PROBLEM TO WORK ON ▸
Print each line from the start of the records below up through the line where "Definition emax : Z := 1024." is found, exactly as given.
======== DATA PROVIDED
(** * use_whisper.py: a shallow embedding and its verified properties

    The program is a command-line front end of a speech-to-text library.
    Its own logic is the formatting of time stamps, the choice of the input
    file, the derivation of the output path and the order of the calls into
    the library.  This development embeds that logic:

    - Python floats are IEEE-754 binary64 values ([spec_float] of the
      Standard Library, precision 53, [emax] 1024), with CPython's
      algorithms for [int(x)], [x // y] and [x % y];
    - exceptions are a result type, printing and the file system are
      explicit state, calls into the external library are operations on
      an abstract library state that are recorded in a call log;
    - the file system is a tree of directories and regular files in
      which paths are resolved component by component, so that different
      spellings of a path name the same file. *)

From Stdlib Require Import ZArith Lia Bool List Ascii String.
From Stdlib Require Import QArith Qpower Qround Lqa.
From Stdlib Require Import Floats.SpecFloat.
From stdpp Require Import base option strings list.

Open Scope string_scope.
Open Scope Z_scope.

(** ** Exceptions and results *)

Inductive exn : Type :=
| ValueError
| OverflowError
| ZeroDivisionError
| KeyError
| FileNotFoundError
| FileExistsError
| NotADirectoryError
| IsADirectoryError
| LibraryError (what : string).

Inductive res (A : Type) : Type :=
| Ok (a : A)
| Raise (e : exn).
Arguments Ok {A} a.
Arguments Raise {A} e.

Definition res_bind {A B : Type} (r : res A) (k : A -> res B) : res B :=
  match r with
  | Ok a => k a
  | Raise e => Raise e
  end.

Notation "'let!' x ':=' r 'in' k" := (res_bind r (fun x => k))
  (at level 10, x name, r at level 200, k at level 200).

(** ** Python floats: IEEE-754 binary64 *)

Module Float64.

Definition prec : Z := 53.
Definition emax : Z := 1024.

Definition float : Type := spec_float.

Definition add : float -> float -> float := SFadd prec emax.
Definition sub : float -> float -> float := SFsub prec emax.
Definition mul : float -> float -> float := SFmul prec emax.
Definition div : float -> float -> float := SFdiv prec emax.
Definition ltb : float -> float -> bool := SFltb.
Definition leb : float -> float -> bool := SFleb.

(** Conversion of an integer, correctly rounded (round half to even). *)
Definition of_Z (z : Z) : float := binary_normalize prec emax z 0 false.

(** The value of a decimal literal [n / 10^k]: both operands of the
    division are exact, so the quotient is the correctly rounded
    literal, as Python's parser produces it. *)
Definition of_decimal (n : Z) (k : Z) : float := div (of_Z n) (of_Z (10 ^ k)).

Definition is_finite (x : float) : bool :=
  match x with
  | S754_zero _ | S754_finite _ _ _ => true
  | _ => false
  end.

Definition is_zero (x : float) : bool :=
  match x with
  | S754_zero _ => true
  | _ => false
  end.

(** [x < 0] of C: false on zeros and on NaN. *)
Definition is_neg (x : float) : bool :=
  match x with
  | S754_finite true _ _ | S754_infinity true => true
  | _ => false
  end.

Definition sign_bit (x : float) : bool :=
  match x with
  | S754_zero s | S754_infinity s | S754_finite s _ _ => s
  | S754_nan => false
  end.

(** Integer part of a magnitude [m * 2^e] and whether a fraction is lost. *)
Definition int_part (m : positive) (e : Z) : Z :=
  if 0 <=? e then Z.pos m * 2 ^ e else Z.pos m / 2 ^ (- e).

Definition has_frac (m : positive) (e : Z) : bool :=
  if 0 <=? e then false else negb (Z.pos m mod 2 ^ (- e) =? 0).

(** Truncation toward zero; [None] on infinities and NaN. *)
Definition trunc (x : float) : option Z :=
  match x with
  | S754_zero _ => Some 0
  | S754_finite s m e => Some (cond_Zopp s (int_part m e))
  | _ => None
  end.

(** C [floor]. *)
Definition floor (x : float) : float :=
  match x with
  | S754_finite s m e =>
      let n := int_part m e in
      let n' := if s && has_frac m e then n + 1 else n in
      binary_normalize prec emax (cond_Zopp s n') 0 s
  | _ => x
  end.

(** C [fmod]: the exact remainder of the truncated division, with the
    sign of the dividend. *)
Definition fmod (x y : float) : float :=
  match x, y with
  | S754_nan, _ | _, S754_nan => S754_nan
  | S754_infinity _, _ => S754_nan
  | _, S754_zero _ => S754_nan
  | S754_zero _, _ => x
  | S754_finite _ _ _, S754_infinity _ => x
  | S754_finite sx mx ex, S754_finite _ my ey =>
      let ez := Z.min ex ey in
      let r := (Z.pos mx * 2 ^ (ex - ez)) mod (Z.pos my * 2 ^ (ey - ez)) in
      binary_normalize prec emax (cond_Zopp sx r) ez sx
  end.

(** C [copysign(0.0, y)]. *)
Definition zero_with_sign_of (y : float) : float := S754_zero (sign_bit y).

End Float64.

Import Float64.

(** ** CPython's float operations used by the program *)

(** [int(x)] for a float [x] (PyLong_FromDouble). *)
Definition py_int (x : float) : res Z :=
  match x with
  | S754_nan => Raise ValueError
  | S754_infinity _ => Raise OverflowError
  | _ => match trunc x with Some z => Ok z | None => Raise ValueError end
  end.

(** Conversion of an int operand of a float operation (PyLong_AsDouble). *)
Definition py_float (z : Z) : res float :=
  let f := of_Z z in
  if is_finite f then Ok f else Raise OverflowError.

Definition one : float := of_Z 1.
Definition half : float := div (of_Z 1) (of_Z 2).
(** * Offline certificate authority and JWT signing of the step CLI

    A shallow embedding of [command/ca/offline.go] (package [ca]) and of
    the [sign] command of package [jwt], with the properties of the
    specification proved over it.

    - Go values are modelled by records and inductive types; a Go map with
      string keys is a [gmap string _].
    - Everything outside of the two packages (file system, JSON decoding,
      the certificate authority, the JOSE primitives, the clock, the
      random source, sub-processes) is an oracle of the record [World].
    - Effects are threaded by the monad [M]: a trace of the calls made to
      the outside world, the number of clock readings and random draws so
      far, and the package-level [sharedContext].
    - A Go function ends with a value, with an [error], or with a run-time
      panic: the three constructors of [res]. *)

From Stdlib Require Import ZArith QArith_base Ascii String.
From Stdlib.Strings Require Import Byte.
From stdpp Require Import gmap strings list fin_maps.

Set Warnings "-register-all".
Local Open Scope string_scope.
Local Open Scope list_scope.
Local Open Scope Z_scope.

(* ===================================================================== *)
(** * Go values: errors, results, JSON                                    *)
(* ===================================================================== *)

(** The [errs] package of the CLI builds its usage errors from the names
    of the flags involved. *)
Inductive usageError : Type :=
| TooManyArguments
| RequiredOrFlag (flag1 flag2 : string)
| MutuallyExclusiveFlags (flag1 flag2 : string)
| RequiredWithFlag (flag required : string).

(** Go [error] values: [errors.New]/[errors.Errorf] with the formatted
    text, [errors.Wrap]/[errors.Wrapf] around a cause, the errors of the
    [errs] package, and errors returned by the outside world. *)
Inductive error : Type :=
| ErrNew (msg : string)
| ErrWrap (cause : error) (msg : string)
| ErrUsage (u : usageError)
| ErrFile (cause : error) (filename : string)
| ErrExternal (msg : string).

Definition isUsageError (e : error) : bool :=
  match e with ErrUsage _ => true | _ => false end.

Inductive res (A : Type) : Type :=
| Ok (a : A)
| Err (e : error)
| Panic (msg : string).
Arguments Ok {A} a.
Arguments Err {A} e.
Arguments Panic {A} msg.

Definition isOk {A} (r : res A) : bool :=
  match r with Ok _ => true | _ => false end.

(** Decoded JSON values ([interface{}] as produced by [encoding/json]).
    Numbers are rationals: every [float64] and every [int64] is one. *)
Inductive json : Type :=
| JNull
| JBool (b : bool)
| JNum (q : Q)
| JStr (s : string)
| JArr (l : list json)
| JObj (fields : list (string * json)).

(** [map[string]interface{}] *)
Abbreviation object := (gmap string json).

(** Go's [len(s) > 0] and [s == ""] on strings. *)
Definition nonEmpty (s : string) : bool := negb (String.eqb s "").

(* ===================================================================== *)
(** * Data model: the types of the packages the code imports              *)
(* ===================================================================== *)

(** [provisioner.Interface], with the variants the type switch of
    [GenerateToken] knows and one variant for every other implementation. *)
Module provisioner.

Record JWKData := {
  Name : string;
  KeyID : string;              (* prov.Key.KeyID *)
  EncryptedKey : string
}.

Record OIDCData := {
  ClientID : string;
  ClientSecret : string;
  ConfigurationEndpoint : string
}.

Inductive cloud : Type := CloudGCP | CloudAWS | CloudAzure.

Inductive Interface : Type :=
| JWK (p : JWKData)
| OIDC (p : OIDCData)
| GCP (DisableCustomSANs : bool)
| AWS (DisableCustomSANs : bool)
| Azure (DisableCustomSANs : bool)
| Other (typeName : string).

End provisioner.

Record x509Certificate := { cert_Raw : list byte }.

Module authority.

Record AuthConfig := { Provisioners : list provisioner.Interface }.

(** [authority.Config] as far as the package reads it. *)
Record Config := {
  Root : list string;
  IntermediateCert : string;
  DNSNames : list string;
  AuthorityConfig : option AuthConfig    (* a pointer: [None] is nil *)
}.

(** The authority built by [authority.New] from a configuration. *)
Record Authority := { auth_config : Config }.

Record RevokeOptions := {
  Serial : string;
  Reason : string;
  ReasonCode : Z;
  PassiveOnly : bool;
  MTLS : bool;
  Crt : option x509Certificate;
  OTT : string
}.

End authority.

Module api.

Record RevokeRequest := {
  Serial : string;
  OTT : string;
  ReasonCode : Z;
  Reason : string;
  Passive : bool
}.

Record RevokeResponse := { Status : string }.

End api.

(** [http.RoundTripper]: the code asserts [*http.Transport] and reads
    [tr.TLSClientConfig.Certificates[0].Certificate[0]].  A nil interface
    fails the assertion like any other implementation. *)
Module http.

Record tlsCertificate := { Certificate : list (list byte) }.
Record tlsConfig := { Certificates : list tlsCertificate }.
Record Transport := { TLSClientConfig : option tlsConfig }.

Inductive RoundTripper : Type :=
| IsTransport (tr : Transport)
| OtherRoundTripper.

End http.

(** [jose.JSONWebKey] *)
Record JSONWebKey := {
  Key : list byte;             (* the key material *)
  KeyID : string;
  Algorithm : string;
  Use : string;
  IsPublic : bool
}.

(** [jose.Option] values passed to the key parsers and to [Decrypt]. *)
Inductive joseOption : Type :=
| WithUIOptions
| WithUse (use : string)
| WithAlg (alg : string)
| WithKid (kid : string)
| WithSubtle (b : bool)
| WithPasswordFile (path : string).

(** [*cli.Context] of urfave/cli: the positional arguments and the flags
    that were set, with the accessors the code calls.  An accessor on a
    flag that is not set returns the zero value of its type. *)
Module cli.

Inductive flagValue : Type :=
| VString (s : string)
| VInt64 (n : Z)
| VStringSlice (l : list string)
| VBool (b : bool).

Record Context := {
  Args : list string;
  flags : gmap string flagValue
}.

Definition IsSet (ctx : Context) (name : string) : bool :=
  match flags ctx !! name with Some _ => true | None => false end.

Definition String (ctx : Context) (name : string) : string :=
  match flags ctx !! name with Some (VString s) => s | _ => "" end.

Definition Int64 (ctx : Context) (name : string) : Z :=
  match flags ctx !! name with Some (VInt64 n) => n | _ => 0 end.

Definition StringSlice (ctx : Context) (name : string) : list string :=
  match flags ctx !! name with Some (VStringSlice l) => l | _ => [] end.

Definition Bool (ctx : Context) (name : string) : bool :=
  match flags ctx !! name with Some (VBool b) => b | _ => false end.

End cli.

(* ===================================================================== *)
(** * The outside world, the trace and the monad                          *)
(* ===================================================================== *)

(** Calls that leave the two packages, in the order they are made. *)
Inductive event : Type :=
| EvReadFile (path : string)
| EvStdinStat
| EvStdinRead
| EvAuthorityNew (cfg : authority.Config)
| EvAuthorityRevoke (opts : authority.RevokeOptions)
| EvParseCertificate (asn1Data : list byte)
| EvSelect (n : nat)
| EvCommand (name : string) (args : list string)
| EvIdentityToken (c : provisioner.cloud) (subject caURL : string)
| EvDecrypt (data : string) (opts : list joseOption)
| EvParseKey (path : string) (opts : list joseOption)
| EvParseKeySet (path : string) (opts : list joseOption)
| EvNow
| EvRandInt (bound : Z)
| EvSign (alg : string)
| EvPrintln (line : string).

Record World := {
  (* files and standard input *)
  fs_ReadFile : string -> error + list byte;
  stdin_Stat : error + (Z * bool);      (* size, mode & os.ModeNamedPipe != 0 *)
  stdin_data : list byte;
  os_Args0 : string;
  cmd_Output : string -> list string -> (error + string) * string;
  (* encoding/json *)
  json_Unmarshal_Config : list byte -> error + authority.Config;
  json_Unmarshal_JWK : list byte -> error + JSONWebKey;
  json_Decode : list byte -> error + object;
  json_Marshal : object -> error + list byte;
  (* the certificate authority and crypto/x509 *)
  authority_New : authority.Config -> option error;
  authority_Revoke : authority.Authority -> authority.RevokeOptions -> option error;
  x509_ParseCertificate : list byte -> error + x509Certificate;
  (* interactive selection, cloud identity documents *)
  ui_Select : list provisioner.Interface -> error + nat;
  cloud_GetIdentityToken : provisioner.cloud -> string -> string -> error + string;
  (* JOSE primitives *)
  jose_Decrypt : string -> list joseOption -> error + list byte;
  jose_ParseKey : string -> list joseOption -> error + JSONWebKey;
  jose_ParseKeySet : string -> list joseOption -> error + JSONWebKey;
  jose_ValidateJWK : JSONWebKey -> option error;
  jose_NewSigner : string -> list byte -> option error;
  jose_sign : string -> list byte -> list byte -> error + list byte;
  (* the n-th reading of the wall clock, in nanoseconds since the epoch *)
  clock : nat -> Z;
  (* the n-th draw of crypto/rand below a bound *)
  rand_Int : nat -> Z -> error + Z
}.

Record state := {
  st_trace : list event;
  st_ticks : nat;                  (* clock readings so far *)
  st_draws : nat;                  (* random draws so far *)
  st_DisableCustomSANs : bool      (* sharedContext.DisableCustomSANs *)
}.

Definition initial : state :=
  {| st_trace := []; st_ticks := 0; st_draws := 0; st_DisableCustomSANs := false |}.

Definition M (A : Type) : Type := state -> res A * state.

Definition ret {A} (a : A) : M A := fun s => (Ok a, s).
Definition raise {A} (e : error) : M A := fun s => (Err e, s).
Definition panic {A} (msg : string) : M A := fun s => (Panic msg, s).

Definition bind {A B} (m : M A) (k : A -> M B) : M B :=
  fun s =>
    match m s with
    | (Ok a, s') => k a s'
    | (Err e, s') => (Err e, s')
    | (Panic msg, s') => (Panic msg, s')
    end.

Declare Scope go_scope.
Delimit Scope go_scope with go.
Notation "x <- c ;; k" := (bind c (fun x => k))
  (at level 20, c at level 99, k at level 200, only parsing) : go_scope.
Notation "c ;; k" := (bind c (fun _ => k))
  (at level 100, k at level 200, right associativity, only parsing) : go_scope.
Local Open Scope go_scope.

Definition emit (e : event) : M unit :=
  fun s => (Ok tt, {| st_trace := st_trace s ++ [e]; st_ticks := st_ticks s;
                      st_draws := st_draws s;
                      st_DisableCustomSANs := st_DisableCustomSANs s |}).

(** An outside call that returns a value or an error. *)
Definition call {A} (e : event) (r : error + A) : M A :=
  emit e ;; match r with inl err => raise err | inr a => ret a end.

(** An outside call that returns only an error (nil on success). *)
Definition callErr (e : event) (r : option error) : M unit :=
  emit e ;; match r with Some err => raise err | None => ret tt end.

(** [err] handling of the form [if err != nil { return nil, wrap(err) }]. *)
Definition wrapErr {A} (f : error -> error) (m : M A) : M A :=
  fun s =>
    match m s with
    | (Err e, s') => (Err (f e), s')
    | r => r
    end.

(** [time.Now()]: the wall clock in nanoseconds since the Unix epoch. *)
Definition time_Now (w : World) : M Z :=
  fun s => (Ok (clock w (st_ticks s)),
            {| st_trace := st_trace s ++ [EvNow]; st_ticks := S (st_ticks s);
               st_draws := st_draws s;
               st_DisableCustomSANs := st_DisableCustomSANs s |}).

(** [rand.Int(rand.Reader, bound)] *)
Definition rand_Int_below (w : World) (bound : Z) : M Z :=
  fun s =>
    let s' := {| st_trace := st_trace s ++ [EvRandInt bound]; st_ticks := st_ticks s;
                 st_draws := S (st_draws s);
                 st_DisableCustomSANs := st_DisableCustomSANs s |} in
    match rand_Int w (st_draws s) bound with
    | inl e => (Err e, s')
    | inr n => (Ok n, s')
    end.

Definition set_DisableCustomSANs (b : bool) : M unit :=
  fun s => (Ok tt, {| st_trace := st_trace s; st_ticks := st_ticks s;
                      st_draws := st_draws s; st_DisableCustomSANs := b |}).

Definition lift {A} (r : error + A) : M A :=
  match r with inl err => raise err | inr a => ret a end.

Definition liftRes {A} (r : res A) : M A := fun s => (r, s).

(** Running a computation from a state: its result and its final state. *)
Definition result {A} (m : M A) (s : state) : res A := fst (m s).
Definition final {A} (m : M A) (s : state) : state := snd (m s).
Definition trace {A} (m : M A) (s : state) : list event := st_trace (snd (m s)).

(* ===================================================================== *)
(** * The rest of the outside world                                       *)
(* ===================================================================== *)

(** [api.SignRequest] and [api.SignResponse]. *)
Module signapi.

Record SignRequest := {
  CsrPEM : list byte;          (* req.CsrPEM.CertificateRequest *)
  OTT : string;
  NotBefore : Z;
  NotAfter : Z
}.

Record SignResponse := {
  ServerPEM : x509Certificate;
  CaPEM : x509Certificate;
  TLSOptions : list string
}.

End signapi.

(** [provisioner.Options] and the opaque [provisioner.SignOption]. *)
Record signOptions := {
  so_NotBefore : Z;
  so_NotAfter : Z
}.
================
TASK ANSWER ▸
(** * use_whisper.py: a shallow embedding and its verified properties

    The program is a command-line front end of a speech-to-text library.
    Its own logic is the formatting of time stamps, the choice of the input
    file, the derivation of the output path and the order of the calls into
    the library.  This development embeds that logic:

    - Python floats are IEEE-754 binary64 values ([spec_float] of the
      Standard Library, precision 53, [emax] 1024), with CPython's
      algorithms for [int(x)], [x // y] and [x % y];
    - exceptions are a result type, printing and the file system are
      explicit state, calls into the external library are operations on
      an abstract library state that are recorded in a call log;
    - the file system is a tree of directories and regular files in
      which paths are resolved component by component, so that different
      spellings of a path name the same file. *)

From Stdlib Require Import ZArith Lia Bool List Ascii String.
From Stdlib Require Import QArith Qpower Qround Lqa.
From Stdlib Require Import Floats.SpecFloat.
From stdpp Require Import base option strings list.

Open Scope string_scope.
Open Scope Z_scope.

(** ** Exceptions and results *)

Inductive exn : Type :=
| ValueError
| OverflowError
| ZeroDivisionError
| KeyError
| FileNotFoundError
| FileExistsError
| NotADirectoryError
| IsADirectoryError
| LibraryError (what : string).

Inductive res (A : Type) : Type :=
| Ok (a : A)
| Raise (e : exn).
Arguments Ok {A} a.
Arguments Raise {A} e.

Definition res_bind {A B : Type} (r : res A) (k : A -> res B) : res B :=
  match r with
  | Ok a => k a
  | Raise e => Raise e
  end.

Notation "'let!' x ':=' r 'in' k" := (res_bind r (fun x => k))
  (at level 10, x name, r at level 200, k at level 200).

(** ** Python floats: IEEE-754 binary64 *)

Module Float64.

Definition prec : Z := 53.
Definition emax : Z := 1024.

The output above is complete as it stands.